Drabble – Listen to the rain

Ouvindo a chuva. Era isso que eu estava fazendo. E era essa uma das minhas atividades preferidas em dias de ócio.

A chuva tem vida.

A chuva conta histórias, tristes ou felizes.

A chuva guarda consigo os momentos mais inesquecíveis da minha vida.

Foi num dia de chuva que eu conheci Hyunseong.

Estava chovendo forte e estávamos os dois abrigados em baixo do toldo de uma loja qualquer. Quando o ouvi murmurar algo sobre seu cabelo estar arruinado agora, não pude deixar de rir. Ele me olhou, logo estávamos os dois rindo. Senti uma ligação com ele naquele momento, era estranho, não costumava ficar próximo de desconhecidos rapidamente. Não sei por que, naquele dia resolvi pedir seu telefone e prometer que ia lhe ligar em breve, mas fico feliz por ter feito isso.

Foi também num dia chuvoso que tivemos nosso primeiro encontro. Depois de tanto conversarmos por telefone, decidimos nos ver de novo. Fomos a um café no centro da cidade.  Naquele dia cheguei um pouco atrasado, ele já estava me esperando numa mesa com dois chocolates quentes em mãos. Fiquei impressionado por ele ter se lembrado que eu comentei vagamente que aquela era minha bebida favorita em uma conversa. Me lembro de como ele estava adoravelmente nervoso, derrubando quase tudo em que tocava e falando estranhamente rápido. Eu também estava um pouco inquieto, mas felizmente era melhor em esconder isso do que ele. Conversar pessoalmente era definitivamente melhor que por telefone, cheguei a essa conclusão naquele dia. No final, aquele encontro apenas resultou na certeza de que haveriam muitos outros.

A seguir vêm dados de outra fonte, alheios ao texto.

(** [primary], with [expr] one level deeper. *)
Definition primary (expr : P Expr) : P Expr := λ st,
  match peek_tok st with
  | Some (TInt value) => node (KInt value) 1 (bump st)
  | Some (TSym symbol) =>
      if decide (symbol = "(") then
        (do inner <- expr in do _ <- expect_sym ")" "expected `)`" in pok inner) (bump st)
      else pfail "expected an expression" st
  | Some (TName name) =>
      if decide (name ∈ KEYWORDS) then pfail "expected an expression" st
      else
        (do call <- eat_sym "(" in
         if call : bool then
           do empty <- eat_sym ")" in
           do args <- (if empty : bool then pok [] else args_loop expr (length tokens) []) in
           if decide (8 < length args) then pfail "too many arguments"
           else node (KCall name args) (1 + max_height args)
         else
           do i <- slot name in node (KVar i) 1) (bump st)
  | None => pfail "expected an expression" st
  end.

(** [unary] and [expr] at a nesting depth; both refuse [CODE_NESTING], so the
    fuel is one more than the depths left. *)
Fixpoint parse_unary (fuel depth : nat) : P Expr :=
  match fuel with
  | O => λ _, None
  | S fuel =>
      if decide (CODE_NESTING ≤ depth) then pfail "expression nested too deeply"
      else
        do minus <- eat_sym "-" in
        if minus : bool then
          do inner <- parse_unary fuel (S depth) in node (KNeg inner) (ex_height inner + 1)
        else
          do bang <- eat_sym "!" in
          if bang : bool then
            do inner <- parse_unary fuel (S depth) in node (KNot inner) (ex_height inner + 1)
          else
            primary (if decide (CODE_NESTING ≤ S depth) then pfail "expression nested too deeply"
                     else binary (parse_unary fuel (S depth)) LEVELS)
  end.

Definition EXPR_FUEL : nat := S CODE_NESTING.

Definition parse_expr : P Expr :=
  if decide (CODE_NESTING ≤ 0) then pfail "expression nested too deeply" else binary (parse_unary EXPR_FUEL 0) LEVELS.

(** *** Statements *)

(** The loop of [block] over its statements. *)
Fixpoint statements_loop (statement : P Stmt) (fuel : nat) (statements : list Stmt) : P (list Stmt) :=
  match fuel with
  | O => λ _, None
  | S fuel =>
      do closed <- eat_sym "}" in
      if closed : bool then pok statements
      else λ st,
        match peek_tok st with
        | None => pfail "unterminated block" st
        | Some _ =>
            (do s <- statement in statements_loop statement fuel (statements ++ [s])) st
        end
  end.

Definition block_of (statement : nat → P Stmt) (depth : nat) : P (list Stmt) :=
  if decide (CODE_NESTING ≤ depth) then pfail "blocks nested too deeply"
  else do _ <- expect_sym "{" "expected `{`" in statements_loop (statement depth) (S (length tokens)) [].

(** [expr; ";"]. *)
Definition value_stmt : P Expr := do value <- parse_expr in do _ <- expect_sym ";" "expected `;`" in pok value.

E assim aconteceu. Depois disso, nossos encontros já não eram assim tão raros. Ficávamos muito tempo juntos e a cada vez que o via o sentimento era melhor. Sentia arrepios quando ouvia sua voz e todas as vezes que ele me abraçava, que não eram poucas. Um frio na barriga sempre que ele dizia que me amava, ou quando queria me proteger de tudo, parecia que queria me proteger até do vento. Quando estava com Hyunseong, sentia que nada podia me atingir, que nada de ruim ia me acontecer, só por ter ele por perto.

Numa chuva fina de julho foi quando nos beijamos pela primeira vez. Estávamos num parque onde costumávamos ir, cujo estava basicamente vazio devido ao tempo. Mas não havia problema para nós, um guarda chuva resolvia tudo, nunca perderíamos uma oportunidade de nos ver por um motivo tão banal. E eu ainda estava com a jaqueta de Hyunseong sobre a cabeça. Ele insistiu para que eu a usasse, para que não ficasse resfriado. Rebati dizendo que assim ele ficaria resfriado, mas no fim ele conseguiu me convencer com o argumento que eu era mais sensível com esse tipo de coisa.

Ficamos andando por um bom tempo dentro do parque, apenas jogando conversa fora, observando as árvores e o pouco movimento que havia nele, quando Hyunseong automaticamente se aproximou e selou meus lábios num movimento rápido. Assim que se afastou novamente pude ver seu rosto ficar em vários tons de rosa enquanto ele começava a se desculpar descontroladamente. Consegui apenas rir e me aproximar dele novamente para calá-lo com um beijo agora um pouco mais profundo. Pelo jeito que ele me olhou, ainda não tinha percebido que gostava dele há um tempo. Achei que fosse óbvio, mas ele nunca foi do tipo mais observador, então não me surpreendi.

Noutro dia quando uma tempestade caia, estávamos em minha casa jogando videogame. Eu o chamara ali por uma razão. Por mais que já planejasse o pedir em namoro há algum tempo, não conseguia deixar de me sentir nervoso. Ele ficou muito surpreso ao ouvir meu pedido, mas seus olhos brilharam com felicidade ao aceitar, fazendo meu coração se aquecer ao vê-lo tão feliz.

Fui interrompido em meus pensamentos por uma mão tocando em meus ombros. Olhei para o lado e vi Hyunseong me entregando uma xícara de café. Sorri ao pegar e sentir ele me abraçar logo em seguida.

– Sempre que vejo a chuva me lembro do dia que te conheci, Jeongminnie – ri ao constatar que não era o único que pensava sempre nisso.

– Estava pensando nisso agora mesmo – sussurrei já perto de seus lábios e me aproximei para um leve selar. Ambos sorrimos ao nos separar.

– Espero passar muitos dias de chuva ao seu lado.

– Vamos ficar juntos em todos que ainda pudermos ver – estendi meu dedo mindinho e ele repetiu o gesto, os juntando numa promessa um tanto infantil.

Uma promessa que se cumpriria até quando pudéssemos escutar a chuva caindo.